IV. В разделе XIII критик из часовни Сион вновь уходит в ночь в поисках удовлетворения тех интеллектуальных запросов, которые остались без ответа в соборе Святого Петра; и в разделе XIV он, как показано, находит то, что ищет. Любовь и Веру, исключающие интеллектуальное развитие, он оставил в соборе в Риме; Интеллект без Любви он встречает в лекционном зале в Гёттингене. Полагая, что усвоил урок: где бы ни находились даже номинальные последователи Христа, там же пребывает и Божественное присутствие, — теперь он «осторожен», чтобы не «упустить»
Возможность приобщиться к братству С любым, кто называет себя Его другом. (ст. 800–803.)
Поэтому, войдя в зал, он следит за ходом рассуждений чахоточного лектора о «мифе о Христе». Что касается этого предания, в которое «миллионы верят буквально», он (лектор) предлагает попытаться провести разграничение между истиной и легендой.

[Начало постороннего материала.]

(* ===== verification/HttpWitness.v ===== *)
(** The theorems of the control plane and of the metrics at concrete inputs: a control
    plane over the in-memory runtime, with toy decoders of bodies and exact matching of
    paths for the libraries. *)
From stdpp Require Import base gmap strings list relations.
From Stdlib Require Import ZArith Lia Ascii SpecFloat.
From S2P Require Import Prelude RustStd Model Config ConfigSpec Facade Sqlite SqliteSpec Store.
From S2P Require Import AllocationService ServiceSpec ServiceInv ServiceWitness.
From S2P Require Import Metrics Float64 Prometheus PrometheusSpec ControlPlane ControlPlaneSpec ControlPlaneInv.
Open Scope Z_scope.

(** * Rates *)
Definition ex_snapshot (port rx tx : Z) : ListenerMetricsSnapshot :=
  {| lm_port := port; lm_protocol := Tcp; lm_connections_current := 1;
     lm_rx_bytes_total := rx; lm_tx_bytes_total := tx |}.

Lemma listener_key_perfect_hash_witness :
  is_u16 7000 ∧ (7000 = 7000 ∧ Udp = Udp ∧ 0 ≤ listener_key 7000 Udp ≤ u32_max) ∧
  listener_key 7000 Udp = 28001.
Proof.
  assert (is_u16 7000) as Hp by (split; vm_compute; discriminate).
  split; [exact Hp|]. split; [|reflexivity].
  apply (listener_key_perfect_hash 7000 7000 Udp Udp 0 0 Hp Hp). reflexivity.
Defined.

(** 1000 bytes more after two seconds: 500 bytes per second. *)
Lemma rates_between_scrapes_witness :
  ∃ r, (RateCalculator_calculate [ex_snapshot 10000 1500 10] 3000
          (run_scrapes ([] ++ [([ex_snapshot 10000 500 10], 1000)]))).2 = [r] ∧
       f64_to_string (lr_rx_bytes_per_second r) = "500"%string ∧
       f64_to_string (lr_tx_bytes_per_second r) = "0"%string.
Proof.
  assert (Forall port_ok ([ex_snapshot 10000 500 10] ++ [ex_snapshot 10000 1500 10])) as Hp
    by (repeat constructor; vm_compute; discriminate).
  assert (NoDup (listener_of <$> [ex_snapshot 10000 500 10])) as H1 by apply NoDup_singleton.
  assert (NoDup (listener_of <$> [ex_snapshot 10000 1500 10])) as H2 by apply NoDup_singleton.
  eexists. split; [exact (rates_between_scrapes [] [ex_snapshot 10000 500 10] 1000
                            [ex_snapshot 10000 1500 10] 3000 Hp H1 H2)|].
  split; vm_compute; reflexivity.
Defined.

Lemma rate_between_finite_witness :
  is_u64 1500 ∧ is_u64 500 ∧ ∃ m e, rate_between 1500 500 3000 1000 = S754_finite false m e.
Proof.
  assert (is_u64 1500) as Hc by (split; vm_compute; discriminate).
  assert (is_u64 500) as Hp by (split; vm_compute; discriminate).
  split; [exact Hc|]. split; [exact Hp|].
  destruct (rate_between_finite 1500 500 3000 1000 Hc Hp) as [(_ & _ & H)|[H _]]; [exact H|].
  exfalso. apply H. split; reflexivity.
Defined.

(** * The control plane *)
Definition ex_to_bytes (b : string) (limit : Z) : option string :=
  if Z.of_nat (String.length b) <=? limit then Some b else None.

(** The body is the protocol, the host, or anything. *)
Definition ex_serde : Decoders := {|
  de_allocation_create b := Some {| ac_protocol := b |};
  de_binding_put b := Some {| bp_host := b; bp_target_port := 80 |};
  de_port_create b := Some {| pc_protocol := b; pc_target_port := 80 |};
  de_target b := Some {| tr_id := "i"; tr_host := b |};
  de_update b := Some {| ur_target_port := None; ur_host := None |};
|}.

Fixpoint ex_matchit (patterns : list string) (path : string) : option nat :=
  match patterns with
  | [] => None
  | p :: ps => if decide (p = path) then Some O else S <$> ex_matchit ps path
  end.

Definition ex_path_param (path : string) : result string Response := Ok "i"%string.

Lemma ex_path_rejects : path_rejects ex_path_param.
Proof. intros p e. discriminate. Qed.

Definition ex_request (m : Method) (path : string) (auth : option string) (body : string)
    : HttpRequest string :=
  {| rq_method := m; rq_path := path; rq_authorization := auth; rq_body := body |}.

Definition ex_app : AppState RuntimeState := AppState_new ex_service0 Metrics_default "secret".

Abbreviation ex_http :=
  (router ex_clock ex_id ex_to_bytes ex_serde Some ex_matchit ex_path_param).

Lemma parse_request_port_exact_witness :
  (0 ≤ 65536 ≤ u32_max) ∧ is_ok (parse_request_port 65536) = false.
Proof.
  assert (0 ≤ 65536 ≤ u32_max) as Hp by (split; vm_compute; discriminate).
  split; [exact Hp|]. rewrite (parse_request_port_exact 65536 Hp). vm_compute. reflexivity.
Defined.

Lemma router_authentication_witness :
  let rq := ex_request POST "/v1/allocations" (Some "Bearer wrong"%string) "tcp" in
  ex_http rq ex_app = (text_response UNAUTHORIZED "unauthorized", ex_app) ∧
  rp_status (ex_http (ex_request POST "/v1/allocations" (Some "Bearer secret"%string) "tcp") ex_app).1
    = CREATED.
Proof.
  cbv zeta. split; [|vm_compute; reflexivity].
  assert (∀ e, ex_path_param "/v1/allocations" = Err e → rp_status e ≠ UNAUTHORIZED) as Hp
    by (intros e; discriminate).
  destruct (router_authentication ex_clock ex_id ex_to_bytes ex_serde Some ex_matchit ex_path_param
              (ex_request POST "/v1/allocations" (Some "Bearer wrong"%string) "tcp") ex_app Hp) as [H _].
  apply H. intros Ha. vm_compute in Ha. discriminate.
Defined.

Lemma reads_leave_tables_witness :
  let rq := ex_request GET "/v1/ports" (Some "Bearer secret"%string) "" in
  sv_tables (as_service (ex_http rq ex_app).2) = ex_tables0 ∧ rp_status (ex_http rq ex_app).1 = OK.
Proof.
  cbv zeta. split; [|vm_compute; reflexivity].
  exact (reads_leave_tables ex_clock ex_id ex_to_bytes ex_serde Some ex_matchit ex_path_param
           (ex_request GET "/v1/ports" (Some "Bearer secret"%string) "") ex_app ex_path_rejects
           (or_introl eq_refl)).
Defined.

Definition ex_create : HttpRequest string :=
  ex_request POST "/v1/allocations" (Some "Bearer secret"%string) "tcp".

Definition ex_app1 : AppState RuntimeState := (ex_http ex_create ex_app).2.

Lemma http_reachable_ports_disjoint_witness :
  ∃ a oa, sv_store (as_service ex_app1) !! "i"%string = Some (a, oa) ∧ 10000 ≤ al_port a ≤ 10002.
Proof.
  eexists _, _. split; [vm_compute; reflexivity|].
  assert (rtc (http_step ex_clock ex_id ex_to_bytes ex_serde Some ex_matchit ex_path_param)
            ex_app ex_app1) as Hr by (eapply rtc_l; [apply step_http|apply rtc_refl]).
  destruct (http_reachable_ports_disjoint ex_clock ex_id ex_to_bytes ex_serde Some ex_matchit
              ex_path_param ex_app ex_app1 ex_path_rejects ex_service0_inv Hr) as [_ H].
  exact (proj1 (H "i"%string _ _ ltac:(vm_compute; reflexivity))).
Defined.

(** The second allocation through HTTP. *)
Lemma http_refines_service_witness :
  performs ex_clock ex_id (Ok (ReqCreate Tcp None)) ex_app1 (ex_http ex_create ex_app1) ∧
  performs ex_clock ex_id (Err (text_response BAD_REQUEST "invalid protocol")) ex_app1
    (ex_http (ex_request POST "/v1/allocations" (Some "Bearer secret"%string) "icmp") ex_app1).
Proof.
  assert (as_auth_token ex_app1 = "secret"%string) as Ht by (vm_compute; reflexivity).
  split.
  - eapply (http_refines_service ex_clock ex_id ex_to_bytes ex_serde Some ex_matchit ex_path_param
              ex_create ex_app1 2); [|reflexivity|reflexivity|reflexivity].
    unfold authorized. rewrite Ht. reflexivity.
  - eapply (http_refines_service ex_clock ex_id ex_to_bytes ex_serde Some ex_matchit ex_path_param
              (ex_request POST "/v1/allocations" (Some "Bearer secret"%string) "icmp") ex_app1 2);
      [|reflexivity|reflexivity|reflexivity].
    unfold authorized. rewrite Ht. reflexivity.
Defined.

(1) Он напоминает своей аудитории, и справедливо, что порой полезно остановиться, чтобы задаться вопросом об источнике предметов своей веры; исторический факт может быть искажен или скрыт наслоениями легендарного повествования, собравшегося вокруг него, а также различными толкованиями, приписываемыми ему комментаторами разных эпох. (2) Исследовав таким образом свой «миф» и очистив его от неверных толкований ранних учеников, от позднейших добавлений и изменений, он, когда всё сделано, всё же признает, что остаток вполне заслуживает сохранения.

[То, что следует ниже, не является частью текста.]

Lemma step_quiet s s' : tcp_structure s → tcp_step s s' → quiet s s'.
Proof.
  intros Hst Hstep. destruct Hstep as [q s|ev s s' Hev]; [by apply quiet_request|].
  by apply event_quiet in Hev as [? _].
Qed.

Lemma rtc_quiet s s' : tcp_structure s → rtc tcp_step s s' → quiet s s'.
Proof.
  intros Hst Hr. induction Hr as [|s1 s2 s3 H12 _ IH]; [reflexivity|].
  etrans; [by apply step_quiet|]. apply IH. by eapply step_structure.
Qed.

Lemma reachable_kept s0 s e entry :
  tcp_initial s0 → rtc tcp_step s0 s → tr_heap s !! e = Some entry → accept_kept entry.
Proof.
  intros H0 Hr He. pose proof (initial_structure _ H0) as Hst.
  destruct (rtc_quiet _ _ Hst Hr) as (_ & _ & Hk & _). apply (Hk e); [done|].
  destruct H0 as (c & m & b & ->). apply lookup_empty.
Qed.

(** What deleting a tracked listener leaves. *)
Lemma delete_stops id t s e :
  tcp_structure s → (∀ entry, tr_heap s !! e = Some entry → accept_kept entry) →
  tr_entries s !! id = Some e →
  let s' := (TcpRuntime_delete id t s).2 in
  (∃ entry, tr_heap s' !! e = Some entry ∧ te_accept entry = None) ∧
  (∀ task tk, tr_tasks s' !! tk = Some task → ss_entry task = e → ss_signalled task = true).
Proof.
  intros Hst Hkept Hid. simpl.
  enough (wp (TcpRuntime_delete id t) (λ _ s',
    (∃ entry, tr_heap s' !! e = Some entry ∧ te_accept entry = None) ∧
    (∀ task tk, tr_tasks s' !! tk = Some task → ss_entry task = e → ss_signalled task = true)) s) by done.
  unfold TcpRuntime_delete. wp_simpl. rewrite Hid. wp_simpl. unfold TcpRuntime_stop_entry.
  set (s1 := tr_alter_entry te_stop_accept e (tr_set_entries (delete id (tr_entries s)) s)).
  destruct (st_entries _ _ _ _ Hst _ _ Hid) as [tbl Htbl]. rewrite tables_lookup in Htbl.
  destruct (tr_heap s !! e) as [entry|] eqn:He; [|done].
  assert (tr_heap s1 !! e = Some (te_stop_accept entry)) as He1.
  { unfold s1. simpl. by rewrite lookup_alter_eq, He. }
  assert (tcp_structure s1) as Hst1.
  { eapply same_structure_inv; [apply same_stop_accept|].
    by apply delete_entries_structure; [|apply delete_subseteq]. }
  split.
  - destruct (quiet_close e s1) as (_ & Hent & _). destruct (Hent _ _ He1) as (entry' & Hentry' & Hnone & _).
    exists entry'. split; [done|]. apply Hnone. simpl. specialize (Hkept entry eq_refl). unfold accept_kept in Hkept.
    destruct (te_accept_task entry); auto.
  - intros task tk Htask <-. destruct (close_sessions_spec (ss_entry task) s1 Hst1) as (_ & _ & _ & _ & Hall).
    apply (Hall tk (ss_id task)). unfold links. by rewrite lookup_fmap, Htask.
Qed.

(** Once a TCP allocation is deleted its listener never serves a client again: in
    every state that any interleaving of later operations and task events reaches, its
    accept task stays ended and each of its sessions, also one that the accept task had
    started while the deletion ran, has been told to stop. *)
Theorem deleted_listener_stays_stopped s0 s id e t s' :
  tcp_initial s0 → rtc tcp_step s0 s → tr_entries s !! id = Some e →
  rtc tcp_step (TcpRuntime_delete id t s).2 s' →
  (∃ entry, tr_heap s' !! e = Some entry ∧ te_accept entry = None) ∧
  (∀ task tk, tr_tasks s' !! tk = Some task → ss_entry task = e → ss_signalled task = true).
Proof.
  intros H0 Hr Hid Hr'. pose proof (reachable_structure _ _ H0 Hr) as Hst.
  assert (tcp_structure (TcpRuntime_delete id t s).2) as Hst1 by (by apply delete_structure).
  destruct (rtc_quiet _ _ Hst1 Hr') as (_ & Hent & _ & Htask).
  destruct (delete_stops id t s e Hst (λ entry He, reachable_kept _ _ _ _ H0 Hr He) Hid)
    as [(entry & He & Hnone) Hsig].
  destruct (Hent _ _ He) as (entry' & He' & Hnone' & _). split; [exists entry'; auto|].
  intros task tk [(task1 & H1 & Hsame & Hsig1 & _)|[_ Hacc]]%Htask Hee.
  - apply Hsig1, (Hsig task1 tk); [done|congruence].
  - exfalso. apply (Hacc entry); [by rewrite Hee|done].
Qed.

(** C38: when accepting fails once, the listener is dead for good: in every later state of
    any interleaving its accept task is gone, while the allocation is reported as before
    and without an error. *)
Theorem accept_error_is_final s0 s id e entry s1 s2 :
  tcp_initial s0 → rtc tcp_step s0 s → tr_entries s !! id = Some e →
  accepting e s = Some (AcceptIdle, entry) →
  tcp_event (EvAcceptError e) s = Some s1 → rtc tcp_step s1 s2 →
  (TcpRuntime_snapshot id s1).1 = (TcpRuntime_snapshot id s).1 ∧
  ∃ entry2, tr_heap s2 !! e = Some entry2 ∧ te_accept entry2 = None.
Proof.
  intros H0 Hr Hid Ha Hev Hr2. pose proof (reachable_structure _ _ H0 Hr) as Hst.
  assert (tcp_structure s1) as Hst1 by (by eapply event_structure).
  destruct (rtc_quiet _ _ Hst1 Hr2) as (_ & Hent & _).
  simpl in Hev. rewrite Ha in Hev. injection Hev as <-. apply accepting_Some in Ha as [He Hp]. split.
  - unfold TcpRuntime_snapshot, gets. simpl. rewrite Hid. simpl. by rewrite lookup_alter_eq, He.
  - destruct (Hent e (te_set_accept None entry)) as (entry2 & H2 & Hnone & _).
    { simpl. by rewrite lookup_alter_eq, He. }
    exists entry2. auto.
Qed.

Lemma update_outcome a t s e :
  tr_entries s !! al_id a = Some e →
  ∃ s1, TcpRuntime_update a t s = (Ok tt, tr_inc runtime_apply_total (TcpRuntime_close_sessions e
    (tr_alter_entry (te_set_state (TcpRuntime_entry_state_for a)) e s1))) ∧
    tr_heap s1 = tr_heap s ∧ tr_next s1 = tr_next s ∧ tr_tasks s1 = tr_tasks s.
Proof.
  intros He. unfold TcpRuntime_update, bind, gets, of_result, modify. rewrite He. simpl.
  case_bool_decide; simpl; (eexists; split; [reflexivity|done]).
Qed.

(** C39: an update does not reach a client whose accept task has read the listener's
    state already: the update returns Ok, and then that client is connected to the host
    and port read before it, by a session that nothing tells to stop. *)
Theorem update_misses_client a t s e entry i host port :
  tr_entries s !! al_id a = Some e → accepting e s = Some (AcceptInsert i host port, entry) →
  ∃ s1 s2 task, TcpRuntime_update a t s = (Ok tt, s1) ∧ tcp_event (EvInsert e) s1 = Some s2 ∧
    tr_tasks s2 !! tr_next s = Some task ∧ ss_entry task = e ∧
    ss_host task = host ∧ ss_target_port task = port ∧ ss_signalled task = false.
Proof.
  intros Hid Ha. apply accepting_Some in Ha as [He Hp].
  destruct (update_outcome a t s e Hid) as (s0 & -> & Hh & Hn & Ht).
  set (st := TcpRuntime_entry_state_for a).
  set (s1 := tr_inc _ _).
  assert (tr_heap s1 !! e = Some (te_set_sessions ∅ (te_set_state st entry))) as He1.
  { unfold s1, TcpRuntime_close_sessions. simpl. rewrite Hh, lookup_alter_eq, He. simpl.
    by rewrite !lookup_alter_eq, Hh, He. }
  assert (tr_next s1 = tr_next s) as Hn1.
  { unfold s1, TcpRuntime_close_sessions. simpl. by rewrite Hh, lookup_alter_eq, He. }
  eexists s1, _, _. split; [reflexivity|]. split.
  - simpl. unfold accepting. rewrite He1. simpl. rewrite Hp. simpl. reflexivity.
  - rewrite <- Hn1. unfold handle_client_insert. simpl tr_tasks. rewrite lookup_insert_eq.
    split; [reflexivity|done].
Qed.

Человек! — но истинный человек, Чей труд был достоин человеческих усилий. (ст. 876–877.)
Более того
Разве он не был, безусловно, первым, кто настоял на Естественном суверенитете нашей расы? (ст. 888–889.)

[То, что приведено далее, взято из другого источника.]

(* ===== verification/TcpWitness.v ===== *)
(** Concrete runs of the TCP relay, where the theorems' hypotheses hold. *)
From stdpp Require Import base gmap strings list relations.
From Stdlib Require Import ZArith Lia.
From S2P Require Import Prelude RustStd Model Facade Metrics Account Tcp TcpSpec TcpQuiet TcpAccount.
Open Scope Z_scope.

Definition tcp_allocation (host : option string) : Allocation :=
  {| al_id := "a"; al_protocol := Tcp; al_port := 5001; al_target_port := Some 80;
     al_host := host; al_created_at_ms := 0; al_updated_at_ms := 0 |}.

Definition tcp_state0 : TcpRuntime :=
  TcpRuntime_new (TcpRuntimeConfig_with_tcp_splice_enabled true TcpRuntimeConfig_loopback)
    Metrics_default (λ _ _, true).

(** A listener (reference 0) whose client is served by the session task 1. *)
Definition tcp_serving : list TcpAction :=
  [ActRequest (TcpCreate (tcp_allocation (Some "10.0.0.1"))); ActEvent (EvAccept 0);
   ActEvent (EvReadState 0); ActEvent (EvInsert 0); ActEvent (EvConnected 1)].

Definition tcp_after (l : list TcpAction) : TcpRuntime := default tcp_state0 (tcp_exec l tcp_state0).

(** A run that succeeds; its final state is not printed. *)
Lemma default_ran {A} (o : option A) d :
  match o with Some _ => true | None => false end = true → o = Some (default d o).
Proof. by destruct o. Qed.

Lemma tcp_initial0 : tcp_initial tcp_state0.
Proof. repeat eexists. Qed.

Lemma tcp_after_reachable l : rtc tcp_step tcp_state0 (tcp_after l).
Proof.
  unfold tcp_after. destruct (tcp_exec l tcp_state0) eqn:Hl; simpl; [by eapply exec_rtc|constructor].
Qed.

Lemma deleted_listener_stays_stopped_witness :
  let s := tcp_after tcp_serving in
  let s' := (TcpRuntime_delete "a" 0 s).2 in
  size (tr_tasks s') = 1%nat ∧
  (∃ entry, tr_heap s' !! 0%nat = Some entry ∧ te_accept entry = None) ∧
  (∀ task tk, tr_tasks s' !! tk = Some task → ss_entry task = 0%nat → ss_signalled task = true).
Proof.
  split; [by vm_compute|].
  apply (deleted_listener_stays_stopped tcp_state0 (tcp_after tcp_serving) "a" 0 0);
    [apply tcp_initial0|apply tcp_after_reachable|by vm_compute|constructor].
Defined.

Lemma session_counts_exact_witness :
  let s := tcp_after tcp_serving in
  size (copying s) = 1%nat ∧
  Gauge_load tcp_active_sessions (tr_metrics s) = wrap (Z.of_nat (size (copying s))) ∧
  ∀ e entry, tr_heap s !! e = Some entry →
    tm_active (te_metrics entry) = wrap (Z.of_nat (size (owned e (copying s)))).
Proof.
  split; [by vm_compute|].
  eapply session_counts_exact. apply tcp_after_reachable.
Defined.

Lemma accept_error_is_final_witness :
  let s := tcp_after tcp_serving in
  let s1 := default s (tcp_event (EvAcceptError 0) s) in
  (os_runtime_status <$> default None (result_ok (TcpRuntime_snapshot "a" s1).1)) = Some Active ∧
  (TcpRuntime_snapshot "a" s1).1 = (TcpRuntime_snapshot "a" s).1 ∧
  ∃ entry2, tr_heap s1 !! 0%nat = Some entry2 ∧ te_accept entry2 = None.
Proof.
  split; [by vm_compute|].
  eapply (accept_error_is_final tcp_state0 (tcp_after tcp_serving) "a" 0);
    [apply tcp_initial0|apply tcp_after_reachable|by vm_compute|exact eq_refl|apply default_ran; by vm_compute|constructor].
Defined.

Lemma update_misses_client_witness :
  let s := tcp_after [ActRequest (TcpCreate (tcp_allocation (Some "10.0.0.1"))); ActEvent (EvAccept 0);
                      ActEvent (EvReadState 0)] in
  ∃ s1 s2 task, TcpRuntime_update (tcp_allocation (Some "10.0.0.2")) 0 s = (Ok tt, s1) ∧
    tcp_event (EvInsert 0) s1 = Some s2 ∧ tr_tasks s2 !! tr_next s = Some task ∧ ss_entry task = 0%nat ∧
    ss_host task = "10.0.0.1" ∧ ss_target_port task = 80 ∧ ss_signalled task = false.
Proof.
  eapply (update_misses_client (tcp_allocation (Some "10.0.0.2")) 0 _ 0 _ 0); by vm_compute.
Defined.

Словно в поразительном комментарии к утверждению этого естественного суверенитета, дальнейшая речь профессора прерывается приступом кашля, и слушатель пользуется представившейся возможностью, чтобы покинуть зал.
Снова получив возможность дышать свежим воздухом, его критические способности вновь проявляют себя, и он видит с достаточно удаленной точки наблюдения относительные последствия крайностей самых разных форм христианства и той формы веры или скептицизма, которая отрицает божественность основателя вероучения. Его решение выносится в пользу суеверия в противовес скептицизму.
Атмосфера Истины может стать зловонной, Когда папист борется с диссентером, · · · · · · · · Каждый, кто так заставляет чистый воздух бурлить, Может отравить его для здорового дыхания — Но Критик не оставляет воздуха, который можно отравить. (ст. 898–909.)
Затем следует критика Критика.
Что же, в самом деле, оставил лектор последователям Христа?
(1) Интеллект? Следует ли считать обладание чистым интеллектом поводом для поклонения? Даже если так, другие учили морали так же, как учил Христос, с той разницей (и это, безусловно, преимущество с точки зрения критика), что эти учителя не претендовали на то, на что претендовал Христос от своего имени: что
Он, мудрый и смиренный, Был также един с Творцом. (ст. 922–923.)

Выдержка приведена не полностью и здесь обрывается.